Why educational institutions need to shed academic tribalism
The Hindu
Addressing complex global issues requires interdisciplinary collaboration, challenging academic tribalism and promoting interdisciplinarity for comprehensive solutions and progress.
Complex issues and phenomena such as global warming and climate change, poverty, migration and displacement cannot be addressed by a single discipline. They need to be studied from an interdisciplinary or multidisciplinary perspective so that we can grapple with them comprehensively and meaningfully. Global warming and climate change, for instance, need to be addressed by experts drawn from different disciplines such as Glaciology, Hydrology, Oceanography, Geology, Geography, Geoinformatics, and Engineering and Technology. Similarly, migration and displacement need to be discussed by experts from Political Science, Geopolitics, Economics, Sociology, Ecology, Human Rights, and Literature.
Unfortunately, academia is subtly biased in favour of “academic tribes and territories” (Becher and Trowler 2001). Against this backdrop, we need to highlight the ongoing debate between ‘generalists’ and ‘specialists’. While the generalists, even as they are grounded in their respective disciplines, strive to strike a conversation with their counterparts in other departments to promote interdisciplinary thinking and collaboration, the specialists prefer to confine themselves to their respective areas and guard their territory. Disciplinary boundary crossing is an anathema to them.
In Academic Tribes and Territories, Becher and Trowler address the issue and point out that “the tribes of academe ... define their own identities and defend their own patches of intellectual ground by employing a variety of devices geared to the exclusion of illegal immigrants.” But academicians should shed their silos syndrome as a fragmented and piecemeal approach to the pursuit of knowledge will not produce tangible results.
At this juncture, we need clarity about what exactly is meant by interdisciplinarity and the reasons to embrace it. We also need to distinguish it from its cognate: multidisciplinarity. There are subtle but crucial differences between the two. Both call for the presence of various disciplines but the level of integration between them is differential. While the integration of different disciplines is quite high in interdisciplinary programmes and projects, it is limited in the case of multidisciplinary endeavours. The former aims at amalgamation and synthesis of ideas and theories and the latter is rather reluctant to shed its disciplinary character. In short, while interdisciplinarity insists on integration of ideas, multidisciplinarity focuses on juxtaposition with limited space for integration. In Interdisciplinarity: History, Theory and Practice, Klein points out that the coming together of different disciplines in multidisciplinary endeavours is “essentially additive, not integrative”.

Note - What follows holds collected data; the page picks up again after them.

Lemma enumerate_inv {X : Type} (xs : list X) (i : Z) (x : X) :
  In (i, x) (enumerate xs) ->
  exists n, i = Z.of_nat n /\ nth_error xs n = Some x.
Proof.
  unfold enumerate, range. rewrite Nat2Z.id.
  assert (H : forall a, In (i, x) (combine (map Z.of_nat (seq a (length xs))) xs) ->
                        exists n, i = Z.of_nat (a + n) /\ nth_error xs n = Some x).
  { induction xs as [|y xs IH]; intros a Hin; [contradiction|].
    cbn in Hin. destruct Hin as [Heq | Hin].
    - injection Heq as <- <-. exists 0%nat. now rewrite Nat.add_0_r.
    - destruct (IH (S a) Hin) as [n [-> Hn]]. exists (S n).
      split; [f_equal; lia | exact Hn]. }
  intros Hin. destruct (H 0%nat Hin) as [n [-> Hn]]. now exists n.
Qed.

Lemma Forall2_nth_R (P : R -> R -> Prop) (xs ys : list R) (j : nat) :
  Forall2 P xs ys -> (j < length xs)%nat -> P (nth j xs 0) (nth j ys 0).
Proof.
  intros H. revert j. induction H as [|x y xs ys Hxy _ IH]; intros j Hj.
  - cbn in Hj. lia.
  - destruct j as [|j]; cbn in *; [exact Hxy | apply IH; lia].
Qed.

(** Entry [j] of column [k] of the variable's value is [v j k] when the
    column lies within the matrix. *)
Lemma col_at_value_of (v : valuation) (q : MXvar) (k : Z) (j : nat) :
  (0 <= k < mx_cols q)%Z -> (j < mx_rows q)%nat ->
  nth j (col_at k (value_of v q)) 0 = v j (Z.to_nat k).
Proof.
  intros Hk Hj. unfold col_at, py_index.
  destruct (Z.ltb_spec k 0) as [Hneg | _]; [lia|].
  unfold column, value_of. rewrite map_map.
  rewrite (nth_map_seq _ 0 (mx_rows q) j Hj).
  apply nth_map_seq. lia.
Qed.

Lemma col_at_value_of_length (v : valuation) (q : MXvar) (k : Z) :
  length (col_at k (value_of v q)) = mx_rows q.
Proof.
  unfold col_at, column, value_of. now rewrite !length_map, length_seq.
Qed.

(** A pinned index lies within the matrix when the step count is not
    negative. *)
Lemma pinned_index_in_range (n i : nat) (steps : Z) :
  (i < n)%nat -> (0 <= steps)%Z ->
  (0 <= Z.of_nat i * steps < Spec.sample_count n steps)%Z.
Proof. unfold Spec.sample_count. intros Hi Hs. nia. Qed.

(** The pinning constraint of waypoint [i] is among the constraints. *)
Lemma pin_in_setup (waypoints : list (list R)) (steps : Z)
    (joint_limits : list (R * R)) (obstacles : list obstacle) (d_min : R)
    (i : nat) (wp : list R) :
  nth_error waypoints i = Some wp ->
  In (pin_constraint
        {| mx_rows := 6; mx_cols := Spec.sample_count (length waypoints) steps |}
        (Z.of_nat i * steps) wp)
     (constraints
        (fst (fst (setup_optimization waypoints steps joint_limits
                                      obstacles d_min)))).
Proof.
  intros Hi. rewrite setup_optimization_unfold. cbn [fst constraints].
  apply in_or_app. right. apply in_or_app. left.
  apply in_map_iff. exists (Z.of_nat i, wp). split; [reflexivity|].
  now apply in_enumerate.
Qed.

Why are academicians reluctant to undertake interdisciplinary projects? There are five major reasons. First, the epistemological clash, sometimes incompatible, between different disciplinary perspectives is a hurdle and a challenge. Second, getting to know a new discipline involves time and energy, and many prefer to expend their energies in their own disciplines and territories where they already have a foothold. Third, there is hardly any incentive for undertaking innovative interdisciplinary projects. Fourth, when it comes to research projects and publications, editors are inclined towards papers in conventional disciplines. As a result, interdisciplinary projects get sidelined. Finally, interpersonal issues crop up while undertaking interdisciplinary projects with issues relating to seniority and ownership of the project occasionally rearing their heads.
What should be done to shed academic tribalism and foster interdisciplinarity? First, higher educational institutions should, under the Choice-Based Credit System, offer interdisciplinary courses in domains such as AI, Nanotechnology, and Digital Humanities. Teaching pedagogy too could be interdisciplinary. A course like Philosophy and Literature could be co-taught by faculty from the two departments. Second, allied departments could come together and organise interdisciplinary seminars and conferences. For instance, Chemistry and Life Sciences could come together and explore common topics such as enzyme catalysis, kinetics, energy and metabolism. English and Political Science could organise a conference on a topic like language and ideology. Language departments such as Tamil, Hindi, French, and English can pool their resources and explore themes in comparative literature and translation. Third, research scholars and postgraduate students should be motivated to explore interdisciplinary topics for their projects. Finally, border-crossing leading to interdepartmental networking. So interdisciplinary collaboration should be recognised and incentivised.
Academic tribalism breeds a culture of hierarchy, insularity and traditionalism. Therefore, academia should ensure that the curriculum is innovative, interdisciplinary and holistic and encourage and help shape our students into multifaceted individuals.